Y en efecto, nos tenemos que morir, esa es condición humana fundamental. Alejémonos por el momento de lágrimas y pesares, tristezas y abatimiento, pesadumbre, angustia, desconsuelo, tormento, congoja, desolación (Toda esa sinonimia, no venga a descrestar, es producto de la ayuda del mismo Word, oí sentenciadoramente a esa loca que tengo en la cabeza. Hoy es imposible demostrar sabiduría auténtica, dije como excusa exculpatoria, por eso hay que recurrir a toda herramienta posible que nos da la tecnología, sentencié en mi defensa.)

Si supiéramos –aunque lo sabemos pero no lo aceptamos, ni lo contemplamos dentro de nuestros planes- que cada día podemos morir, tal vez veríamos la vida con otros ojos, más ajenos, como de espejo que nos recordara nuestra levedad o la de Kundera. Pero no hay como la fase de negación que hacemos constantemente con las noticias que no son tan agradables; con la muerte, con mayor razón. Delante de la muerte no hay que sonrojarse de la miseria.”, insinúa la Fallaci.

Sigo insistiendo, estamos destinados a morir. Cuándo? No lo sabemos, aunque sabemos que es el día menos pensado. Dónde? En cualquier lugar, con ironía o sin ella; por ejemplo la de los turistas que se fueron a morir a Egipto, lejos de casa. Y el cómo? Ese, creo, es el más curioso de todos.

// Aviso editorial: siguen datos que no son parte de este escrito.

(** * AI Code Review: change triage, model client and review orchestrator

    A shallow embedding of the review pipeline of [ai_code_review]
    ([git/analyzer.py], [bedrock/models.py], [bedrock/client.py],
    [review/engine.py]) together with the properties its specification
    states about it.

    Conventions.  A Python [int] is a [Z]; a Python [float] is a binary64
    [PrimFloat.float]; a Python [str] is a [string], one [ascii] per
    character; a Python [dict] is an insertion-ordered association list
    with unique keys; a function that may raise returns a [result]. *)

From Stdlib Require Import ZArith List String Ascii Bool Lia Permutation.
From Stdlib Require Import QArith.
From Stdlib Require Import PrimFloat Uint63 DecimalString.
Import ListNotations.

Set Warnings "-inexact-float,-register-all".
Local Open Scope string_scope.
Local Open Scope list_scope.
Local Open Scope Z_scope.

(* ===================================================================== *)
(** ** Python runtime pieces used by the code *)
(* ===================================================================== *)

Module Py.

(** *** Dictionaries: insertion ordered, keyed by strings *)

Definition dict (V : Type) : Type := list (string * V).

Definition keys {V} (d : dict V) : list string := map fst d.
Definition values {V} (d : dict V) : list V := map snd d.
Definition len {A} (l : list A) : Z := Z.of_nat (List.length l).

Fixpoint dict_get {V} (k : string) (d : dict V) : option V :=
  match d with
  | [] => None
  | (k', v) :: d' => if String.eqb k k' then Some v else dict_get k d'
  end.

Definition dict_get_default {V} (k : string) (dflt : V) (d : dict V) : V :=
  match dict_get k d with Some v => v | None => dflt end.

Definition dict_contains {V} (k : string) (d : dict V) : bool :=
  match dict_get k d with Some _ => true | None => false end.

(** The truth value of a list or a dictionary: it is not empty. *)
Definition nonempty {A} (l : list A) : bool :=
  match l with [] => false | _ => true end.

(** No string occurs twice: the keys of a dictionary. *)
Fixpoint distinct (l : list string) : bool :=
  match l with
  | [] => true
  | x :: l' => negb (existsb (String.eqb x) l') && distinct l'
  end.

(** [d[k] = v]: an existing key keeps its position, a new key goes last. *)
Fixpoint dict_set {V} (k : string) (v : V) (d : dict V) : dict V :=
  match d with
  | [] => [(k, v)]
  | (k', v') :: d' =>
      if String.eqb k k' then (k', v) :: d' else (k', v') :: dict_set k v d'
  end.

(** [dict(items)] *)
Definition dict_of_items {V} (items : list (string * V)) : dict V :=
  fold_left (fun d kv => dict_set (fst kv) (snd kv) d) items [].

(** [d.update(e)] *)
Definition dict_update {V} (d e : dict V) : dict V :=
  fold_left (fun d kv => dict_set (fst kv) (snd kv) d) e d.

(** *** Slices [l[:n]] and [l[n:]] with Python's index normalisation *)

Definition slice_index (n : Z) (size : nat) : nat :=
  let n' := if n <? 0 then n + Z.of_nat size else n in
  Z.to_nat (Z.max 0 (Z.min n' (Z.of_nat size))).

Definition slice_to {A} (n : Z) (l : list A) : list A :=
  firstn (slice_index n (List.length l)) l.
(** * SQL Data Analyst app: chat orchestration

    A shallow embedding of [apps/data_visualization_agent-app/app.py]: the
    Streamlit script that records a question, runs the SQL agent, stores the
    resulting data frame, runs the visualisation agent and renders the chat
    history.

    The script mutates two pieces of session state (the chat message history
    and the list [st.session_state.dataframes]) and writes to the page.  Both
    are modelled by a state-and-exception monad whose state also keeps the
    ordered trace of every effect, so that statements about "the moment a
    turn is appended" can be made on that trace.

    The language-model agents, the database and the page are outside the
    script: an agent call is an oracle whose outcome (a value or a raised
    exception) is an input of the model, and a write to the page or to the
    session state does not raise.  Strings are byte strings. *)

From Stdlib Require Import String Ascii List ZArith Lia Bool Arith.
From Stdlib Require Import DecimalString DecimalNat.
Import ListNotations.

Local Open Scope list_scope.

Infix "+++" := String.append (right associativity, at level 60).

(** ** Python values the script handles *)

Module Py.

(** An exception caught by [except Exception as e]; [str] is [str(e)]. *)
Inductive exn :=
| Exception (msg : string)
| ValueError (msg : string)
| IndexError (msg : string).

Definition str (e : exn) : string :=
  match e with
  | Exception m | ValueError m | IndexError m => m
  end.

(** Truth value of [None] or a [str]: only a non-empty string is true. *)
Definition truthy_str (s : option string) : bool :=
  match s with
  | Some (String _ _) => true
  | _ => false
  end.

Definition nl : string := String (ascii_of_nat 10) EmptyString.

(** [f"{n}"] for a non-negative [int]. *)
Definition str_of_nat (n : nat) : string :=
  NilZero.string_of_uint (Nat.to_uint n).

(** *** [str.find], [in], [str.split] *)

(** [s.find(sub)], with [None] for -1. *)
Fixpoint find (sub s : string) : option nat :=
  if String.prefix sub s then Some 0
  else match s with
       | EmptyString => None
       | String _ s' => option_map S (find sub s')
       end.

(** [sub in s]. *)
Definition contains (sub s : string) : bool :=
  match find sub s with Some _ => true | None => false end.

Fixpoint take (n : nat) (s : string) : string :=
  match n, s with
  | S k, String c s' => String c (take k s')
  | _, _ => EmptyString
  end.

Fixpoint drop (n : nat) (s : string) : string :=
  match n, s with
  | S k, String _ s' => drop k s'
  | _, _ => s
  end.

(** [s.split(sep)] for a non-empty [sep]: cut at the first occurrence of
    [sep], go on after it.  Every cut removes at least one character, so
    [String.length s] rounds are enough. *)
Fixpoint split_fuel (fuel : nat) (sep s : string) : list string :=
  match fuel with
  | O => [s]
  | S fuel' =>
      match find sep s with
      | None => [s]
      | Some i => take i s :: split_fuel fuel' sep (drop (i + String.length sep) s)
      end
  end.

Definition split (sep s : string) : list string :=
  split_fuel (String.length s) sep s.

(** *** [int(s)] on a [str], base 10 *)

(** Characters [int] strips at both ends: tab to carriage return, the four
    separators 28-31 and the space. *)
Definition is_space (c : ascii) : bool :=
  let n := nat_of_ascii c in
  ((9 <=? n) && (n <=? 13)) || ((28 <=? n) && (n <=? 32)).

Definition digit_of (c : ascii) : option Z :=
  let n := nat_of_ascii c in
  if (48 <=? n) && (n <=? 57) then Some (Z.of_nat (n - 48)) else None.

Fixpoint lstrip (s : string) : string :=
  match s with
  | String c s' => if is_space c then lstrip s' else s
  | EmptyString => EmptyString
  end.

Fixpoint rev_onto (s acc : string) : string :=
  match s with
  | EmptyString => acc
  | String c s' => rev_onto s' (String c acc)
  end.

Definition rev (s : string) : string := rev_onto s EmptyString.

Definition strip (s : string) : string := rev (lstrip (rev (lstrip s))).

(** Digits, with single underscores allowed between two digits.
    [need_digit] holds at the start and right after an underscore. *)
Fixpoint parse_digits (acc : Z) (need_digit : bool) (s : string) : option Z :=
  match s with
  | EmptyString => if need_digit then None else Some acc
  | String c s' =>
      match digit_of c with
      | Some d => parse_digits (10 * acc + d) false s'
      | None =>
          if Ascii.eqb c "_"%char
          then (if need_digit then None else parse_digits acc true s')
          else None
      end
  end.

(** [int(s)]: [inl] is the [ValueError].  The cap that recent interpreters
    put on the number of digits is left out. *)
Definition int (s : string) : exn + Z :=
  let body := strip s in
  let r :=
    match body with
    | String "-" rest => option_map Z.opp (parse_digits 0 true rest)
    | String "+" rest => parse_digits 0 true rest
    | _ => parse_digits 0 true body
    end in
  match r with
  | Some z => inr z
  | None => inl (ValueError ("invalid literal for int() with base 10: '" +++ s +++ "'"))
  end.

(** [l[i]] on a list: negative indices count from the end. *)
Definition getitem {A : Type} (l : list A) (i : Z) : exn + A :=
  let n := Z.of_nat (length l) in
  let j := if (i <? 0)%Z then (i + n)%Z else i in
  if ((j <? 0) || (n <=? j))%Z
  then inl (IndexError "list index out of range")
  else match nth_error l (Z.to_nat j) with
       | Some x => inr x
       | None => inl (IndexError "list index out of range")
       end.

End Py.

(** ** Data of the app *)

(** [msg.type] of a chat message. *)
Inductive msg_type := human | ai.

Record message := mkMessage { type : msg_type; content : string }.

(** A [pandas.DataFrame], as far as the script looks at it: it never does. *)
Record DataFrame := mkDataFrame {
  columns : list string;
  rows : list (list string)
}.

Definition df_empty (df : DataFrame) : bool :=
  match rows df with [] => true | _ => false end.

(** What [get_plotly_graph()] hands back: [None], a dictionary or a figure
    object.  [None] and the empty dictionary are false in an [if]. *)
Inductive plotly_graph :=
| GraphNone
| GraphDict (items : list (string * string))
| GraphFigure (json : string).

Definition truthy_graph (g : plotly_graph) : bool :=
  match g with
  | GraphNone => false
  | GraphDict [] => false
  | GraphDict (_ :: _) => true
  | GraphFigure _ => true
  end.

(** The two getters read after [ainvoke_agent] returned. *)
Record sql_result := mkSqlResult {
  get_sql_query_code : option string;
  get_data_sql : DataFrame
}.

(** The session state the script keeps between runs. *)
Record session_state := mkSession {
  langchain_messages : list message;
  dataframes : list DataFrame
}.

(** Where on the page an element goes. *)
Inductive container := Main | ChatMessage (role : msg_type).

Inductive log_level := DEBUG | ERROR.

(** Every effect of the script, in the order it happens. *)
Inductive event :=
| AddMessage (m : message)                 (* msgs.add_ai_message / add_user_message *)
| AppendDataframe (df : DataFrame)         (* st.session_state.dataframes.append *)
| StWrite (c : container) (text : string)  (* st.write, st.chat_message(..).write *)
| StDataframe (c : container) (df : DataFrame)
| StPlotlyChart (g : plotly_graph)
| StError (text : string)
| InvokeSql (question : string)            (* sql_data_analyst.ainvoke_agent *)
| InvokeViz (question : string) (df : DataFrame)  (* data_visualization_agent.invoke_agent *)
| Print (text : string)
| Log (lvl : log_level) (text : string).

Record world := mkWorld {
  session : session_state;
  trace : list event
}.

(** ** The monad: state that survives a raised exception *)

Definition M (A : Type) : Type := world -> (Py.exn + A) * world.

Definition ret {A} (a : A) : M A := fun w => (inr a, w).

Definition bind {A B} (m : M A) (k : A -> M B) : M B :=
  fun w =>
    match m w with
    | (inl e, w') => (inl e, w')
    | (inr a, w') => k a w'
    end.

Definition raise {A} (e : Py.exn) : M A := fun w => (inl e, w).

(** [try: body  except Exception as e: handler e]. *)
Definition try_except {A} (body : M A) (handler : Py.exn -> M A) : M A :=
  fun w =>
    match body w with
    | (inl e, w') => handler e w'
    | r => r
    end.

Definition lift {A} (r : Py.exn + A) : M A := fun w => (r, w).

Declare Scope py_scope.
Delimit Scope py_scope with py.
Notation "x <- c1 ;; c2" := (bind c1 (fun x => c2))
  (at level 61, c1 at next level, right associativity) : py_scope.
Notation "c1 ;; c2" := (bind c1 (fun _ => c2))
  (at level 61, right associativity) : py_scope.

(** *** Primitive effects *)

Definition emit (e : event) : M unit :=
  fun w => (inr tt, mkWorld (session w) (trace w ++ [e])).

Definition add_message (m : message) : M unit :=
  fun w =>
    (inr tt,
     mkWorld (mkSession (langchain_messages (session w) ++ [m]) (dataframes (session w)))
             (trace w ++ [AddMessage m])).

La cuestión no es cómo queremos morir, porque desafortunadamente nuestra voluntad no cuenta, no es nuestra decisión, ojalá lo fuera, pero no. Era al tercer día, en la posada, pero la leyenda no concluyó con el cómo. (Repaso: ““Me alegra que hayas llegado a tiempo. Temía que nos perdiéramos, que fueras a otro lugar o que te presentaras con retraso. En Isfahán no me dejaste hablar. Fui a avisarte en Isfahán de que te citaba al amanecer del tercer día en la habitación de esta posada, aquí, en Samarcanda.”).

 

El cómo nos lleva al instrumento del que se valdrá Azrael –el ángel encargado de esta triste tarea humana-. Esta pregunta resulta más indescifrable que las otras, por demás semejantes. El instrumento del que se servirá, iba a escribir las diferentes formas, de mano ajena o propia, por calamidad, incendio, ahogamiento, pero pensé que de pronto la ironía es la más usada. Personajes que se creían imbatibles desde Jobs, Santodomingo, Juan Pablo II y el mismo Hugo Chaves, dejaron todo –literalmente- y no se llevaron nada –literalmente- y uno termina preguntándose, todo para qué? Pero en esta vida, el todo es lo que vale! (Según dicen!)

 

La ironía igualmente acompaña a los suicidas que no logran llegar a feliz término (“No sabía todavía que la muerte se aparta de los que la llaman.” Oriana), con lo que se refuerza que no es cuando uno quiera, ni como uno quiera, ni en donde quiera. La respuesta a todos ellos es simple, es cuando le toca, donde le toca y como le toca.

 

Hay mucha tela qué cortar, pero por principio, al menos mío, no debo sobrepasarme escribiendo demasiado largo, por respeto a quienes puedan leerme, ya que no por mí, que de pronto algún día terminaré escribiendo un manual de vida y que para escribir paja, aquí estoy.

 


Para concluir por hoy –porque el tema seguirá per omnia secula…- culmino con la misma desesperanza de la Fallaci: “Quisiera comprender por qué he vivido, pero al final de este último libro lo sé todavía menos que nunca.”